W radosnych nastrojach tuż po godzinie piętnastej rozpoczęliśmy pierwsze piknikowe zabawy, zanim jednak padło „konkurencje czas zacząć" DJ Łukasz powitał wszystkich, przez cały czas towarzyszyła nam muzyka z różnych stron świata, także muzyka na żywo – każdy z nas mógł poczuć się dyrygentem, wspólna improwizacja dała naprawdę fantastyczny efekt. Łukasz wystąpił w podwójnej roli – był także zawodnikiem sumo, z którym oczywiście każdy chciał mieć zdjęcie.
Dużo radości przyniosło wszystkim puszczanie baniek – pomysłów na konkursy bańkowe było wiele; największa, najmniejsza, „złapana", połączone, ……. Kto nie lubi tańczyć, zwłaszcza, jeśli to taniec z balonem – wszystkie pary radziły sobie dobrze, utrzymanie balona to naprawdę niełatwa sprawa.
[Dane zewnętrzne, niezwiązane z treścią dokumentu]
Lemma blind_raise {A} e : blind (raise (A:=A) e).
Proof. done. Qed.

Lemma blind_bind {A B} (m : M C A) (f : A → M C B) : blind m → (∀ a, blind (f a)) → blind (m ≫= f).
Proof.
  intros Hm Hf w c. unfold unobserved, mbind, M_bind. rewrite (Hm w c), (Hm w None).
  destruct (unobserved m w) as [[a|e] w1]; [|done]. cbn [fst snd]. rewrite (Hf a w1 c), (Hf a w1 None). done.
Qed.

Lemma blind_try {A} (m : M C A) h : blind m → (∀ e k, h e = Some k → blind k) → blind (try_with m h).
Proof.
  intros Hm Hh w c. unfold unobserved, try_with. rewrite (Hm w c), (Hm w None).
  destruct (unobserved m w) as [[a|e] w1]; [done|]. cbn [fst snd].
  destruct (h e) as [k|] eqn:E; [|done]. specialize (Hh e k E). by rewrite (Hh w1 c), (Hh w1 None).
Qed.

Lemma blind_handler tag e k : removal_handler (PS:=PS) tag e = Some k → blind k.
Proof.
  unfold removal_handler. destruct (is_Exception e); [|done]. intros [= <-].
  apply blind_bind; [apply blind_onW|intros; apply blind_ret].
Qed.

Lemma blind_finished tag : blind (after_start (PS:=PS) tag 0).
Proof.
  apply blind_bind; [apply blind_ret|intros [|]];
    (apply blind_bind; [apply blind_onW|]); [intros _; apply blind_bind; [apply blind_onW|intros; apply blind_ret]|].
  intros [rc out err| |]; [|apply blind_raise..].
  repeat (apply blind_bind; [|intros _]); [apply blind_onW..| |apply blind_ret].
  unfold when. destruct (negb _); [apply blind_onW|apply blind_ret].
Qed.

(** A move in front of a run: one that looks at the event, and one that does not. *)
Lemma solo_look p w c p' w' z : observes p = true → clean_step (bool_decide (c = Some 0)) p w = Some (p', w') →
  rtc solo (p', (w', tick c)) z → rtc solo (p, (w, c)) z.
Proof. intros Ho H. apply rtc_l. pose proof (solo_step p w c p' w' H) as Hs. by rewrite Ho in Hs. Qed.

Lemma solo_skip p w c p' w' z : observes p = false → clean_step (bool_decide (c = Some 0)) p w = Some (p', w') →
  rtc solo (p', (w', c)) z → rtc solo (p, (w, c)) z.
Proof. intros Ho H. apply rtc_l. pose proof (solo_step p w c p' w' H) as Hs. by rewrite Ho in Hs. Qed.

(** Looking at the event is [observe_cancel]. *)
Lemma observe_tick (w : W) c : observe_cancel (w, c) = (Ok (bool_decide (c = Some 0)), (w, tick c)).
Proof. by destruct c as [[|n]|]. Qed.

(** The poll loop stays in its state until the program has ended or the event is
    set. *)
Lemma poll_runs tag polls tags rest w c b s' : poll_loop polls (w, c) = (Ok b, s') →
  ∃ k, rtc solo (Poll tag polls tags rest, (w, c)) (Poll tag k tags rest, s') ∧ s'.1 = w ∧
    if b then s'.2 = Some 0 ∧ k ≠ 0 else k = 0.
Proof.
  revert c. induction polls as [|polls IH]; intros c H; cbn [poll_loop] in H.
  - injection H as <- <-. by exists 0.
  - rewrite (M_bind_ok _ _ _ _ _ (observe_tick w c)) in H. case_bool_decide as Hc.
    + injection H as <- <-. subst c. by exists (S polls).
    + destruct (IH _ H) as (k & Hrun & ?). exists k. split; [|done].
      eapply solo_look; [done| |exact Hrun]. cbn [clean_step]. by rewrite bool_decide_eq_false_2.
Qed.

Lemma poll_returns polls (s : C) : ∃ b s', poll_loop polls s = (Ok b, s').
Proof.
  revert s. induction polls as [|polls IH]; intros [w c]; cbn [poll_loop]; [by do 2 eexists|].
  rewrite (M_bind_ok _ _ _ _ _ (observe_tick w c)). case_bool_decide; [by do 2 eexists|apply IH].
Qed.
A rzucanie papierowymi kulkami w przygotowane wcześniej okienka okazało się prawdziwym strzałem w dziesiątkę.
Asia, Margareta i Kasia zaproponowały zabawę z chustą animacyjną. Przechodzenie pod chustą, zamiany miejscami czy chodzenie po chuście w różnym tempie to tylko niektóre propozycje. Lekki wiaterek, burza – naprawdę przy chuście dużo się działo.
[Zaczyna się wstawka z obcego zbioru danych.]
(* ===== verification/FindRoot.v ===== *)
(** * Finding the project root (find_project_root.py)

    The nearest directory, from the current one upwards, with an entry named
    [devkit]. *)

From stdpp Require Import base gmap list strings.
From Stdlib Require Import ZArith Lia.
From S2P Require Import Prelude PyStr Fs World.

Definition no_root : exn :=
  FileNotFoundError "Could not find project root. Make sure you are in a devkit project.".

Section find_root.
Context {PS : Type}.
Local Abbreviation W := (World PS).

(** [Path(os.getenv("PWD", str(Path.cwd())))] *)
Definition current_dir (w : W) : Path :=
  Path_of (default (str_path (mkPath true (w_cwd w))) (assoc "PWD" (w_env w))).

Fixpoint search_up (paths : list Path) : M W Path :=
  match paths with
  | [] => raise no_root
  | path :: paths =>
      found ← exists_p (join_name path "devkit");
      if (found : bool) then mret path else search_up paths
  end.

Definition find_project_root : M W Path :=
  cur ← gets current_dir;
  search_up (cur :: parents cur).

Definition main : M W () :=
  try_with
    (root ← find_project_root;
     println (str_path root))
    (λ e, match e with
          | FileNotFoundError m => Some (eprintln ("Error: " +:+ m) ;; sys_exit 1)
          | _ => None
          end).

(** ** Lemmas *)

Definition has_devkit (w : W) (p : Path) : bool := path_exists (w_fs w) (w_cwd w) (join_name p "devkit").

Lemma search_up_spec paths (w : W) :
  search_up paths w =
  match list_find (λ p, has_devkit w p = true) paths with
  | Some (_, p) => (Ok p, w)
  | None => (Raise no_root, w)
  end.
Proof.
  induction paths as [|p paths IH]; [done|]. cbn [search_up list_find].
  destruct (exists_p (join_name p "devkit") w) as [r w1] eqn:E.
  pose proof (exists_p_inv _ _ _ _ E) as [-> ->]. rewrite (M_bind_ok _ _ _ _ _ E).
  fold (has_devkit w p). clear E. destruct (has_devkit w p) eqn:Eh.
  - by rewrite decide_True.
  - rewrite decide_False by done. rewrite IH. by destruct (list_find _ paths) as [[i q]|].
Qed.

(** [p] and its ancestors, as prefixes of its parts. *)
Lemma ancestors_spec p i q : (p :: parents p) !! i = Some q ↔
  i ≤ length (p_parts p) ∧ q = mkPath (p_root p) (take (length (p_parts p) - i) (p_parts p)).
Proof.
  destruct p as [root l]. unfold parents. cbn [p_root p_parts]. destruct i as [|i]; cbn.
  - rewrite Nat.sub_0_r, firstn_all. split; [intros [= <-]; split; [lia|done]|by intros [_ ->]].
  - assert (∀ n i, n ≤ length l → parents_go root n l !! i = Some q ↔
      i < n ∧ q = mkPath root (take (n - S i) l)) as H.
    { induction n as [|n IH]; intros j Hn; cbn [parents_go]; [split; [by rewrite lookup_nil|lia]|].
      destruct j as [|j]; cbn.
      - rewrite Nat.sub_0_r. split; [intros [= <-]; split; [lia|done]|by intros [_ ->]].
      - rewrite IH by lia. split; intros [? ->]; split; try lia; do 2 f_equal; lia. }
    rewrite H by lia. split; intros [? ->]; split; try lia; do 2 f_equal; lia.
Qed.

Lemma find_root_frame (w w1 : W) : keeps w w1 → find_project_root w1 = ((find_project_root w).1, w1).
Proof.
  intros (He & Hf & Hc & _). unfold find_project_root.
  rewrite !(M_bind_ok (gets current_dir) _ _ _ _ eq_refl), !search_up_spec.
  assert (current_dir w1 = current_dir w) as -> by (unfold current_dir; by rewrite He, Hc).
  assert (∀ p, has_devkit w1 p = has_devkit w p) as Hd by (intros p; unfold has_devkit; by rewrite Hf, Hc).
  rewrite (list_find_ext (λ p, has_devkit w1 p = true) (λ p, has_devkit w p = true)) by (intros p; by rewrite Hd).
  by destruct (list_find _ _) as [[? ?]|].
Qed.

Lemma find_root_state (w w' : W) r : find_project_root w = (r, w') → w' = w.
Proof. rewrite (find_root_frame w w) by reflexivity. by intros [= _ <-]. Qed.
End find_root.

(** The [i]-th ancestor of a path, itself first. *)
Definition ancestor (p : Path) (i : nat) : Path :=
  mkPath (p_root p) (take (length (p_parts p) - i) (p_parts p)).

(** C28: The root found is the nearest ancestor of the current directory with an
    existing [devkit] entry; the search fails, with the documented error and
    nothing else, exactly when no ancestor has one; it changes nothing. *)
Theorem find_project_root_nearest {PS : Type} (w : World PS) :
  let cur := current_dir w in
  match find_project_root w with
  | (Ok p, w') =>
      w' = w ∧ ∃ i, i ≤ length (p_parts cur) ∧ p = ancestor cur i ∧ has_devkit w p = true ∧
        ∀ j, j < i → has_devkit w (ancestor cur j) = false
  | (Raise e, w') =>
      w' = w ∧ e = no_root ∧ ∀ j, j ≤ length (p_parts cur) → has_devkit w (ancestor cur j) = false
  end.
Proof.
  cbn zeta. set (cur := current_dir w). unfold find_project_root.
  rewrite (M_bind_ok _ _ _ cur w) by done. rewrite search_up_spec.
  destruct (list_find _ _) as [[i p]|] eqn:E.
  - apply list_find_Some in E as (Hi & Hp & Hlt). apply ancestors_spec in Hi as [Hle ->].
    split; [done|]. exists i. split_and!; [done..|]. intros j Hj. apply not_true_is_false.
    apply (Hlt j); [|done]. apply ancestors_spec. split; [lia|done].
  - apply list_find_None in E. split_and!; [done..|]. intros j Hj. apply not_true_is_false.
    eapply (Forall_lookup_1 _ _ j) in E; [exact E|]. by apply ancestors_spec.
Qed.

(** The script prints the root and nothing else, or reports the error and
    ends with code 1. *)
Theorem find_root_main {PS : Type} (w : World PS) :
  match find_project_root w, main w with
  | (Ok p, _), (r, w') => r = Ok tt ∧ stdout_of w' = stdout_of w ++ [str_path p +:+ nl]
  | (Raise _, _), (r, w') => r = Raise (SystemExit 1) ∧ stdout_of w' = stdout_of w
  end.
Proof.
  assert (∀ e w', find_project_root w = (Raise e, w') → e = no_root ∧ w' = w) as He.
  { intros e w' H. unfold find_project_root in H. rewrite (M_bind_ok _ _ _ (current_dir w) w) in H by done.
    rewrite search_up_spec in H. destruct (list_find _ _) as [[i p]|]; by simplify_eq. }
  assert (∀ p w', find_project_root w = (Ok p, w') → w' = w) as Hok.
  { intros p w' H. unfold find_project_root in H. rewrite (M_bind_ok _ _ _ (current_dir w) w) in H by done.
    rewrite search_up_spec in H. destruct (list_find _ _) as [[i q]|]; by simplify_eq. }
  unfold main, try_with. destruct (find_project_root w) as [[p|e] w'] eqn:E.
  - specialize (Hok p w' eq_refl) as ->. rewrite (M_bind_ok _ _ _ _ _ E).
    unfold println, print, emit, modify. split; [done|]. unfold stdout_of. cbn. by rewrite omap_app.
  - specialize (He e w' eq_refl) as [-> ->]. rewrite (M_bind_raise _ _ _ _ _ E). cbn.
    split; [done|]. unfold stdout_of. cbn. by rewrite omap_app, app_nil_r.
Qed.
Lemma assoc_set_twice {A} k (a b : A) l : assoc_set k a (assoc_set k b l) = assoc_set k a l.
Proof.
  induction l as [|[k' x] l IH]; cbn; [by rewrite bool_decide_eq_true_2|].
  destruct (decide (k = k')) as [->|Hk].
  - rewrite bool_decide_eq_true_2 by done. cbn. by rewrite bool_decide_eq_true_2.
  - rewrite bool_decide_eq_false_2 by done. cbn. rewrite bool_decide_eq_false_2 by done. by rewrite IH.
Qed.

Lemma lcov_line_data m path c d : path ≠ "" → data_ok d = true →
  lcov_line (assoc_set path c m, Some path) (print_data d +:+ nl)
  = Ok (assoc_set path (apply_data c d) m, Some path).
Proof.
  intros Hp Hd. unfold lcov_line. rewrite data_strip.
  assert (startswith (print_data d) "SF:" = false) as -> by by destruct d.
  rewrite bool_decide_eq_false_2; [|destruct d; cbn [print_data]; by rewrite str_app_cons].
  rewrite bool_decide_eq_false_2 by done. rewrite assoc_set_eq, parse_data_line by done. cbn.
  by rewrite assoc_set_twice.
Qed.

Lemma result_foldl_app {A B} (f : B → A → result B) b l1 l2 :
  result_foldl f b (l1 ++ l2) = (b' ← result_foldl f b l1; result_foldl f b' l2).
Proof. revert b. induction l1 as [|x l1 IH]; intros b; [done|]. cbn. destruct (f b x); [apply IH|done]. Qed.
Podobnie, gdy mogliśmy przez parę minut poczuć się księżniczką, zamienić się w zamek czy spowodować trzęsienie ziemi. I to wszystko w niezłym tempie.
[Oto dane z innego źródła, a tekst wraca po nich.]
(* ===== verification/MountsExact.v ===== *)
(** * What the scan for external mounts collects, exactly

    The collected paths are described by the table of the file system alone: which
    links stand below a directory, and where their chains lead.  The walk, the
    worklist and the chains of the script compute exactly that set. *)

From stdpp Require Import base gmap sets list strings sorting.
From Stdlib Require Import Ascii ZArith Lia.
From S2P Require Import Prelude PyStr Fs World FsOps Mounts MountsProofs.

(** ** The specification *)

(** Below the directory at [loc], through the directories [rel], stands the
    symbolic link [x]. *)
Definition link_below (f : fs) (loc rel : list string) (x : string) : Prop :=
  (∀ k, k ≤ length rel → node_at f (loc ++ take k rel) = Some NDir) ∧ ∃ tgt, f !! (loc ++ rel ++ [x]) = Some (NLink tgt).

Definition below (d : Path) (rel : list string) : Path := mkPath (p_root d) (p_parts d ++ rel).

(** [p] is outside [scan] and on the chain of a link below [d].  Links named
    [bazel-...] do not count, nor what is in a directory [.venv] or is a link of
    that name to a directory. *)
Definition pulls (f : fs) (cwd : list string) (scan d p : Path) : Prop :=
  ∃ loc rel x q, stat f cwd d = Some loc ∧ link_below f loc rel x ∧
    startswith x "bazel-" = false ∧ ".venv" ∉ rel ∧ (x = ".venv" → path_is_dir f cwd (below d (rel ++ [x])) = false) ∧
    tc (linked f cwd) (below d (rel ++ [x])) q ∧ p = normpath q ∧ is_relative_to p scan = false.

(** The least set that has the targets of the tree and of every directory in it. *)
Inductive collected (f : fs) (cwd : list string) (scan : Path) : Path → Prop :=
| from_tree p : pulls f cwd scan scan p → collected f cwd scan p
| from_target d p : collected f cwd scan d → pulls f cwd scan d p → collected f cwd scan p.

Lemma below_nil d : below d [] = d.
Proof. unfold below. rewrite app_nil_r. by destruct d. Qed.

Lemma below_app d r1 r2 : below (below d r1) r2 = below d (r1 ++ r2).
Proof. unfold below. cbn. by rewrite app_assoc. Qed.

Lemma joinpath_below d x : joinpath d (mkPath false [x]) = below d [x].
Proof. done. Qed.

(** ** The walk lists the tree *)

Section entries.
Context {SD : ScanDir} (f : fs) (cwd : list string).
Hypothesis plain_names : ∀ l nd, f !! l = Some nd → ".." ∉ l.

(** [top] is a directory at [loc]. *)
Definition dir_at (top : Path) (loc : list string) : Prop :=
  p_root top = true ∧ stat f cwd top = Some loc ∧ node_at f loc = Some NDir.

Lemma dir_at_walks top loc : dir_at top loc → ∃ n, n ≤ max_symlinks ∧ walks f n [] (p_parts top) loc ∧ good_dir f loc.
Proof.
  intros (Hr & Hs & Hd). unfold stat, abs_parts in Hs. rewrite Hr in Hs. apply walk_walks in Hs as (n & Hn & Hw).
  exists n. split_and!; [done..|]. eapply walks_good; [done|apply good_nil|done].
Qed.

(** What [lstat] says of an entry of a directory. *)
Lemma entry_lstat top loc x nd : dir_at top loc → f !! (loc ++ [x]) = Some nd →
  path_is_symlink f cwd (below top [x]) = is_link nd.
Proof.
  intros Ht E. destruct (dir_at_walks _ _ Ht) as (n & Hn & Hw & Hg). destruct Ht as (Hr & _ & _).
  assert (x ≠ "..") as Hx by (intros ->; apply plain_names in E; set_solver).
  unfold path_is_symlink, lstat, abs_parts, below. cbn [p_root p_parts]. rewrite Hr. cbn [fst snd].
  rewrite (lwalk_snoc f _ _ _ _ Hw Hg max_symlinks x Hn Hx) by eauto. cbn [mbind option_bind].
  assert (node_at f (loc ++ [x]) = Some nd) as -> by (unfold node_at; by destruct loc). by destruct nd.
Qed.

Lemma subdir_at top loc x : dir_at top loc → f !! (loc ++ [x]) = Some NDir → dir_at (below top [x]) (loc ++ [x]).
Proof.
  intros Ht E. destruct (dir_at_walks _ _ Ht) as (n & Hn & Hw & Hg). destruct Ht as (Hr & _ & _).
  assert (x ≠ "..") as Hx by (intros ->; apply plain_names in E; set_solver).
  split_and!; [done| |unfold node_at; by destruct loc].
  unfold stat, abs_parts, below. cbn [p_root p_parts]. rewrite Hr. cbn [fst snd].
  apply walks_walk with (n := n + 0); [|lia]. eapply walks_app; [done..|]. econstructor; [done..|constructor].
Qed.

Lemma dir_at_is_dir top loc : dir_at top loc → path_is_dir f cwd top = true.
Proof. intros (_ & Hs & Hd). unfold path_is_dir. apply bool_decide_eq_true. by rewrite Hs. Qed.

(** The names the script looks at in a directory. *)
Lemma dir_entries_names top loc x : dir_at top loc →
  x ∈ (dir_entries f cwd top).1 ++ (dir_entries f cwd top).2 ↔
  is_Some (f !! (loc ++ [x])) ∧ (x = ".venv" → path_is_dir f cwd (below top [x]) = false).
Proof.
  intros (_ & Hs & _). unfold dir_entries. rewrite Hs. cbn [fst snd].
  rewrite elem_of_app, !list_elem_of_filter, <- scandir_spec, joinpath_below.
  destruct (path_is_dir f cwd (below top [x])); naive_solver.
Qed.

(** The directories of a walk are those reached through directories that are not
    links and not called [.venv]. *)
Lemma os_walk_sound depth top loc r names : dir_at top loc → (r, names) ∈ os_walk f cwd depth top →
  ∃ rel, r = below top rel ∧ dir_at r (loc ++ rel) ∧ ".venv" ∉ rel ∧
    (∀ k, k ≤ length rel → node_at f (loc ++ take k rel) = Some NDir) ∧
    names = (dir_entries f cwd r).1 ++ (dir_entries f cwd r).2.
Proof.
  revert top loc. induction depth as [|depth IH]; intros top loc Ht Hin; cbn [os_walk] in Hin; [by apply elem_of_nil in Hin|].
  rewrite (dir_at_is_dir _ _ Ht) in Hin. destruct (dir_entries f cwd top) as [dirs files] eqn:Ede.
  apply elem_of_cons in Hin as [[= -> ->]|Hin].
  { exists []. rewrite below_nil, app_nil_r, Ede. split_and!; [done..|set_solver| |done]. intros k _.
    rewrite take_nil, app_nil_r. apply Ht. }
  apply list_elem_of_bind in Hin as (x & Hin & Hx). cbn zeta in Hin. rewrite joinpath_below in Hin.
  destruct (path_is_symlink f cwd (below top [x])) eqn:El; [by apply elem_of_nil in Hin|].
  pose proof Ht as (Hr & Hs & Hd). unfold dir_entries in Ede. rewrite Hs in Ede. injection Ede as <- _.
  apply list_elem_of_filter in Hx as [[Hxd Hxv] Hx]. rewrite joinpath_below in Hxd.
  destruct (subdir_stat f cwd plain_names _ _ _ Hr Hs Hd Hx El Hxd) as [_ Hsub].
  destruct (IH _ _ (subdir_at _ _ _ Ht Hsub) Hin) as (rel & -> & Hat & Hv & Hk & ->).
  exists (x :: rel). rewrite below_app in *. rewrite <- app_assoc in Hat. split_and!; [done|done|set_solver| |done].
  intros [|k] Hle; cbn in *; [by rewrite app_nil_r|]. specialize (Hk k ltac:(lia)). by rewrite <- app_assoc in Hk.
Qed.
Każdy z nas słyszał o akcji uwalniania książek, my dla odmiany uwalnialiśmy w parku zabawki – w dobre ręce trafiły między innymi: miś, prosiaczek, żabka i helikopter.
Kolorowy zawrót głowy – to hasło towarzyszyło nam podczas całego pikniku. A kiedy o niego łatwo – na pewno podczas podróży. Podzieliliśmy się na dwie grupy i wspólnie planowaliśmy nasze wymarzone podróże, czyli gdzie?, z kim?, na ile? I oczywiście jak tam dojedziemy? A pomysły były różne – grupa Marzenki pojechała nad morze, wspólne pływanie z delfinami – ten fragment opowieści z podróży zapadł mi w pamięć najbardziej. Oczywiście dojechali tam wygodnie samochodami, było tam tak wspaniale, że niechętnie zdecydowali się na powrót.
Natomiast grupa Łukasza wybrała wycieczkę do Karpacza, posiłkując się mapkami planowali tam dotrzeć samolotem i na rowerach – natomiast wspinając się na Śnieżkę postanowili drogę powrotną podziwiać z lotu ptaka, taki spadochronowy zawrót głowy.
Jeszcze tylko wręczenie pamiątkowych dyplomów i tak nasz letni piknik przeszedł do historii – historii, której nie byłoby gdyby nie przygotowanie pikniku przez Margaretę i Kasię, pomoc i energia wolontariuszy, wsparcie GOK w Golinie. Serdecznie dziękujemy.